I went to see Senator Bernie Sanders last night at the North Charleston Coliseum. I haven’t ever attended a political rally. In fact, the last overtly active political activity I involved myself in was working for the Ron Paul campaign in 2008. It’s not that I’m not interested in politics, because I truly am. It’s more that my introverted nature causes me to shy away from crowd scenes generally, and my cynical nature causes me to cringe at staged and carefully rehearsed lines like, “How are you feeling tonight Charleston?! I can’t hear you…. I said, ‘How are you feeling tonight Charleston?!” The forced applause and mandatory cheering feels as foreign to me as putting on a bow tie.
I prefer flying solo with my politics; writing, discussing, debating, and learning one on one or through that ultimate political vehicle: social media. But last night was different. Last night felt necessary for me. I already knew I aligned very closely with the Senator because I took this fabulous test: I Side With. I went because I wanted to feel it. To get a real sense of the man; his personality, his presence and his ability to truly lead. Some people have a talent for speaking publicly. For addressing a large crowd–in this case something over 3,000 of us–on matters of great import. Others come off as canned, while still others fumble and seem awkwardly out of place. A real leader, and President of the United States is the epitome of a leadership position, has an intangible quality: a charisma and a vibe that leaves one feeling like they’re in the presence of someone important.
The Legislative Branch of government does not always produce quality candidates for the Executive Branch. Lawmaking is a detail oriented business. Amendments, revisions, and the debating of fine print can produce images of tax lawyers in a conference room, poring over reams of paper with reading glasses perched on the end of their noses. Not every Senator or Congressman can make the transition to a leadership position and ultimately, while the President needs to understand the business of making laws, their real role is that of visionary. Setting a course to follow, persuading others that their path is the best one for our immediate future and letting the policy gurus work out the details. Can a man who has spent many years in the bowels of the House and Senate rise above the policy making to instead guide the policy?
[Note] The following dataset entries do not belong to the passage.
(** * Syncplay: the room synchronisation core

    A shallow embedding of the server (index.ts: room state store, sync hub,
    session and invite handling) and of the browser reconciler
    (public/app.js), followed by the properties of the design document that
    are settled on it.

    Conventions of the embedding.
    - A JavaScript number is a binary64 float ([PrimFloat.float]).
    - [Date.now()] and [new Date().toISOString()] read the wall clock.  The
      clock is a function from the number of reads made so far to the
      instant read, in milliseconds; every read advances the counter.  An
      ISO timestamp is represented by the instant it denotes.
    - A SQLite table with a UNIQUE or PRIMARY KEY column is a finite map
      keyed by that column.
    - A JavaScript [Set] is a duplicate-free list in insertion order.
    - Fields of a parsed JSON payload are JSON scalars (or absent); a
      request body is the object it parses to.
    - Instants ([Date.now()], [ignoreEventsUntil]) are integers: whole
      milliseconds, on which binary64 arithmetic is exact.
    - The media element is the record of the properties the script reads
      and writes; what it does by itself on a change of source is a
      parameter ([Client.Browser]).
    - Random tokens are arguments of the handlers that draw them.
    - A string is the sequence of its code units, a unit being a byte
      ([Ascii.ascii]): the strings of the Latin-1 range. *)

From Stdlib Require Import ZArith Floats Lia Sorted.
From stdpp Require Import gmap strings list.

Local Open Scope Z_scope.

(* ===================================================================== *)
(** * JavaScript values and coercions                                    *)
(* ===================================================================== *)

Module Js.

Inductive Value :=
| Undefined
| Null
| Bool (b : bool)
| Num (x : float)
| Str (s : string).
(** A peer can take the server down with one frame: a well-formed message
    of type [messageRequestReply] with 1 to 16 bytes of data makes the reader
    loop panic (in a goroutine without [recover]). *)
Theorem short_envelope_panics m rest f fuel :
  wf_Message m → msg_Type m = messageRequestReply →
  0 < zlen (msg_Data m) < rrHeaderLength →
  ∃ p, reader_loop (S fuel) ((message_wire m ++ rest, None) :: f) = ([], ReaderPanic p).
Proof.
  intros Hm Ht [Hd Hs]. cbn [reader_loop].
  rewrite reader_step_frame by (done || by intros Hn; rewrite Hn in Hd).
  unfold classify. rewrite Ht. cbn [Z.eqb messageRequestReply].
  pose proof (requestReply_Unpack_short zero_RR _ Hs) as Hp.
  destruct (requestReply_Unpack _ _); [done..|]. cbn. by eexists.
Qed.

Lemma short_envelope_panics_witness :
  ∃ p, reader_loop 1 [(message_wire (mkMessage messageRequestReply 5 [0]) ++ [], None)] =
       ([], ReaderPanic p).
Proof.
  apply (short_envelope_panics (mkMessage messageRequestReply 5 [0]) [] [] 0); [|done|done].
  split_and!; try done. by repeat constructor.
Defined.

(** A frame whose data is split over two reads is refused although every
    byte arrives: [ReadFrom] performs a single [Read] for the data and reports
    an incomplete buffer. *)
Theorem split_data_refused recv m d1 d2 f :
  wf_Message m → msg_Data m = d1 ++ d2 → d1 ≠ [] → d2 ≠ [] →
  Message_ReadFrom recv ((message_header m ++ d1, None) :: (d2, None) :: f) =
    (24 + zlen d1, Err (Errorf "incomplete data buffer read" []), (d2, None) :: f).
Proof.
  intros Hm Hd H1 H2.
  rewrite (ReadFrom_header m recv _ ((d1, None) :: (d2, None) :: f)); [|done|].
  2:{ change messageHeaderLength with 24. rewrite <-(zlen_message_header m).
      by apply Read_exact. }
  assert (0 < zlen d2) by (destruct d2; [done|]; unfold zlen; cbn; lia).
  rewrite Hd, zlen_app. unfold Read. replace (zlen d1 <=? _) with true by lia.
  cbv beta iota. by replace (negb _) with true by lia.
Qed.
I was immediately impressed with his genuineness. Nothing about Bernie Sanders feels put on. He spoke with ease, with passion and with a rare glance at his notes. He comes across as a gentleman, and a man with a control of the facts. Sure, he threw some data around, but he avoided the pitfall of writing specific policy from the stage. I still shake my head when I think of John Kerry’s miserable attempts to explain the intricate strategy of voting for something before he voted against it, or Al Gore on the debate stage talking about a lockbox for Social Security. Nobody wants to hear that from the President. They want to hear something along the lines of what Bernie said: Others want to raise the retirement age, or cut benefits. I’m not going to cut Social Security, I’m going to expand it! We don’t need to hear the actual method for making that happen. If you want to know specifics, you can read them yourself. If you follow the political process at all, you know that anything a candidate for office plans to do will not resemble that original plan if and when it becomes an actual law. A leader leads, and that’s what Bernie is doing.
There were a few moments during his speech where the weight of the issues we face as a continuing experiment in self-governance felt utterly overwhelming. I caught myself dissolving into pessimism as I stood there among the crowd of those optimistically listening to their chosen future leader. But in the end, I saw, heard and felt what I needed to, in order to know that my choice feels right. I don’t know why anyone wants the job of President, nor do I know if the New Yorker turned Vermonter can convince primary voters that being labeled a Socialist isn’t a bad thing, but Bernie Sanders wants the job and I support him.
Good article !
I can certainly identify with being an introvert and straying from protests or rallies.
I also prefer to engage in smaller group discussion.
I also begrudgingly went to a Bernie Sanders rally in Phoenix, but felt that it was important to do this time – After researching Bernie Sanders’ statements, his votes, I was amazed as his consistency and how he has always seemed to take the right position of the issues, even when conventional wisdom at the time (such as “Alan Greenspan is the mastermind economist” mentality of the early 2000’s) ignored Sanders –
akin to coal miners not heeding the warning of the canary.
After seeing so many diverse people come together and listen to Sanders talk about the issues ,
without any fake “posturing” or demagoguery to beg the plea, I knew that this was a different candidate.
It will be a long and hard fight to get Bernie Sanders passed the primaries and into winning the General election – but at least I will be conscious of seizing this moment to participate in a genuine struggle to have people such as Sanders put into the position to shake the unsustainable Establishment paradigms and push some good policies.
Thanks for sharing. We had very similar experiences and outcomes!